Farmers to Plant More Early Maturing Varieties in Parana

Author: Michael Cordonnier/Soybean & Corn Advisor, Inc.

If the weather permits, farmers in Parana are expected to plant one third of their anticipated soybean production before the end of September. They are allowed to start planting on September 21st and farmers want to plant some of their soybeans as early as possible in order to allow enough time to harvest the soybeans and plant a second crop of safrinha corn. The corn also needs to be planted as quickly as possible after the soybeans are harvested in order to allow enough time for the crop to mature before potential frosts next June.

Early planting of soybeans does not necessarily guarantee good yields. In September of 2011, a large percentage of the state's soybeans were planted in a short period of time in late September and early October and unfortunately when last year's drought hit, a lot of the crop was at a sensitive reproductive stage and the result was a severely reduced soybean crop. At the start of the 2011/12 growing season, the state of Parana was expected to harvest 15 million tons of soybeans, but it ended up at only 10.8 million tons.

Agronomists are recommending to farmers who will plant soybeans during the second half of September to choose indeterminate varieties that can resume flowering and setting pods after a period of dry weather. Indeterminate soybeans have become much more popular in Brazil in recent years and over 70% of all the early planted soybeans in Parana are now this type of soybean.

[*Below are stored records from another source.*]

(** Everything a successful run has gone through, and the artifact it
    returns. *)
Lemma spare_train_full (df0 predictors : ref)
    (to_predict pos_group kernel : string) (w w' : world)
    (out : model * metaData) :
  spare_train run_SVC run_SVR df_sample df0 predictors to_predict pos_group
              kernel w = (w', Ok out) ->
  exists df preds preds' tg es d w3 dfd age ages dfE cmap w5 o X cv,
    nth_error (frames w) df0 = Some df /\
    nth_error (lists w) predictors = Some preds /\
    issubset (map LStr preds) df = true /\
    determine_spare_type df to_predict pos_group w = (add_log w es, Ok tg) /\
    preds' = (if existsb (String.eqb to_predict) preds
              then remove_first to_predict preds else preds) /\
    frame_values df (map LStr preds') = Some X /\
    (if existsb (existsb isna) X
     then d = length (frames w) /\ frames w3 = frames w ++ [dropna df X] /\
          dfd = dropna df X
     else d = df0 /\ frames w3 = frames w /\ dfd = df) /\
    calls w3 = calls w /\
    nth_error (frames w3) d = Some dfd /\
    series dfd (LStr "Age") = Some age /\
    numeric_values age = Some ages /\
    convert_categoricals d preds' w3 = (put_frame d dfE w3, Ok cmap) /\
    nrows dfE = nrows dfd /\
    labels dfE = labels dfd /\
    fit run_SVC run_SVR df_sample (fst tg) d preds' to_predict (snd tg) kernel
        (put_frame d dfE w3) = (w5, Ok o) /\
    frames w5 = frames (put_frame d dfE w3) /\
    length (out_predicted o) = nrows dfE /\
    w' = put_frame d (set_column dfE (LStr "predicted") Float64
                                 (out_predicted o)) w5 /\
    subframe (set_column dfE (LStr "predicted") Float64 (out_predicted o))
             (map LStr (dedup ["PTID"; "Age"; "Sex"; to_predict;
                               "predicted"]%string)) = Some cv /\
    out = (out_mdl o,
           {| md_spare_type := fst tg;
              md_kernel := kernel;
              md_n := nrows dfd;
              md_age_range := (np_floor (np_min ages), np_floor (np_max ages));
              md_to_predict := to_predict;
              md_predictors := preds';
              md_categorical_var_map := Some cmap;
              md_pos_group :=
                match fst tg with
                | Classification =>
                    if String.eqb kernel "linear" then Some pos_group else None
                | Regression => None
                end;
              md_perf := out_perf o;
              md_params := out_params o;
              md_cv_results := cv |}).
Proof.
  intros H. apply spare_train_inv in H.
  destruct H as (df & preds & w1 & tg & Hdf & Hl & Hsub & Hdet & [es ->] & H).
  unfold train_validated in H.
  apply bind_inv_ok in H. destruct H as (w2 & preds' & H1 & H).
  apply bind_inv_ok in H. destruct H as (w3 & d & H2 & H).
  apply bind_inv_ok in H. destruct H as (w3' & dfd & H3 & H).
  apply get_frame_inv in H3. destruct H3 as [-> H3].
  apply bind_inv_ok in H. destruct H as (? & age & Ha & H).
  apply try_inv_ok in Ha. destruct Ha as [Hage ->].
  apply bind_inv_ok in H. destruct H as (? & ages & Ha & H).
  apply try_inv_ok in Ha. destruct Ha as [Hages ->].
  apply bind_inv_ok in H. destruct H as (w4 & cmap & H4 & H).
  apply bind_inv_ok in H. destruct H as (w5 & o & H5 & H).
  apply bind_inv_ok in H. destruct H as (w6 & [] & H6 & H).
  apply bind_inv_ok in H. destruct H as (? & df' & H7 & H).
  apply get_frame_inv in H7. destruct H7 as [-> H7].
  apply bind_inv_ok in H. destruct H as (? & cv & Hcv & H).
  apply try_inv_ok in Hcv. destruct Hcv as [Hcv ->].
  unfold ret in H. inversion H. subst w6. clear H.
  apply remove_target_inv in H1.
  apply drop_invalid_inv in H2. destruct H2 as (X & HX & H2).
  destruct (@convert_categoricals_effect d preds' w3 dfd H3)
    as (dfE & E4 & Hn & Hlab).
  rewrite H4 in E4. cbn [fst] in E4. subst w4.
  assert (HdE : nth_error (frames (put_frame d dfE w3)) d = Some dfE).
  { apply put_frame_get. apply (@nth_error_lt _ (frames w3) d dfd H3). }
  pose proof (keeps_objects_fit run_SVC run_SVR df_sample (fst tg) d preds'
                to_predict (snd tg) kernel (put_frame d dfE w3)) as [F5 L5].
  rewrite H5 in F5, L5. cbn [fst] in F5, L5.
  apply store_predicted_inv in H6. destruct H6 as (dfs & Hs & Hlen & ->).
  rewrite F5, HdE in Hs. inversion Hs. subst dfs.
  assert (Hd5 : d < length (frames w5)).
  { rewrite F5. cbn. rewrite replace_nth_length.
    apply (@nth_error_lt _ (frames w3) d dfd H3). }
  rewrite (put_frame_get _ _ Hd5) in H7. inversion H7. subst df'.
  exists df, preds, preds', tg, es, d, w3, dfd, age, ages, dfE, cmap, w5, o,
    X, cv.
  assert (Hw3 : preds' = (if existsb (String.eqb to_predict) preds
                          then remove_first to_predict preds else preds) /\
                (if existsb (existsb isna) X
                 then d = length (frames w) /\
                      frames w3 = frames w ++ [dropna df X] /\
                      dfd = dropna df X
                 else d = df0 /\ frames w3 = frames w /\ dfd = df) /\
                calls w3 = calls w).
  { destruct H1 as [(E1 & -> & ->)|(E1 & -> & ->)]; rewrite E1;
      destruct H2 as [(E2 & -> & ->)|(E2 & -> & ->)]; rewrite E2;
      cbn in H3 |- *;
      try (rewrite nth_error_app2, Nat.sub_diag in H3 by lia; cbn in H3);
      try (rewrite Hdf in H3); inversion H3; auto. }
  destruct Hw3 as (Hp & Hf3 & Hc3).
  repeat (split; [assumption || reflexivity|]). reflexivity.
Qed.
(** * ML-Lab-of-Stocks: feature engineering and backtesting services

    A shallow embedding of the Python services

      - [python_backend/services/backtesting.py]      (BacktestingService)
      - [python_backend/services/models.py]           (ModelService: training,
                                                       forecasts, JSON export)
      - [StockPredict/python_backend/services/feature_engineering.py]
                                                      (FeatureEngineeringService)
      - [StockPredict/python_backend/services/stock_data.py]
                                                      (the cache of StockDataService)

    and the properties of the specification proved (or refuted) on it.

    Conventions of the embedding.

      - A Python [float] is a real number or NaN ([pyfloat]); float64
        rounding and overflow are idealised away, NaN is kept because the
        code produces and consumes it ([np.mean] of an empty list,
        undefined correlations, [fillna]).
      - A Python [dict] is an association list in insertion order
        ([dict]); assignment to an existing key keeps its position.
      - A raised exception is the [Raise] case of [result]; code that
        mutates shared dictionaries before raising is written in a state
        monad whose state survives the exception.
      - [numpy.random], the clock and the [ta]/[pandas] indicator library
        are interfaces (type classes); every theorem holds for all their
        implementations, and closed examples instantiate them. *)

From Stdlib Require Import Reals Lra Lia String List ZArith Bool Arith.
From Stdlib Require Import Permutation Sorted.
From Stdlib Require DecimalString.
Import ListNotations.
(** What a batch hands to the writer, pair by pair, until a pair raises. *)
Fixpoint emitted
    (process_read_pair : Read * Read -> Counts -> result (string * Read * Read * Counts))
    (reads : list (Read * Read)) (counts : Counts) : list (string * Read * Read) :=
  match reads with
  | [] => []
  | read_pair :: reads' =>
      match process_read_pair read_pair counts with
      | Ok (barcode, read1, read2, counts') =>
          (barcode, read1, read2) :: emitted process_read_pair reads' counts'
      | Raise _ => []
      end
  end.

(** The pairs of [emitted] whose barcode the table sends to the prefix
    [p]. *)
Definition routed (bd : BarcodeDict) (p : string) (l : list (string * Read * Read))
    : list (string * Read * Read) :=
  filter (fun e => PyLib.get bd (fst (fst e)) = Some (Some p)) l.

(** ** Definitions for the further properties *)

(** The counters a batch leaves behind. *)
Fixpoint counts_after
    (process_read_pair : Read * Read -> Counts -> result (string * Read * Read * Counts))
    (reads : list (Read * Read)) (counts : Counts) : Counts :=
  match reads with
  | [] => counts
  | read_pair :: reads' =>
      match process_read_pair read_pair counts with
      | Ok (_, _, _, counts') => counts_after process_read_pair reads' counts'
      | Raise _ => counts
      end
  end.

Another concern for the farmers this year is if there will be spot shortages of fertilizers at planting time. Congestion at the Port of Paranagua has delayed the entry of fertilizers into Brazil and currently there are approximately 115 vessels waiting at the Port of Paranagua and 48 of those vessels have fertilizers waiting to unload. If farmers have not already purchased their fertilizer needs, it may be difficult to source the material and they will certainly be facing higher fertilizer prices.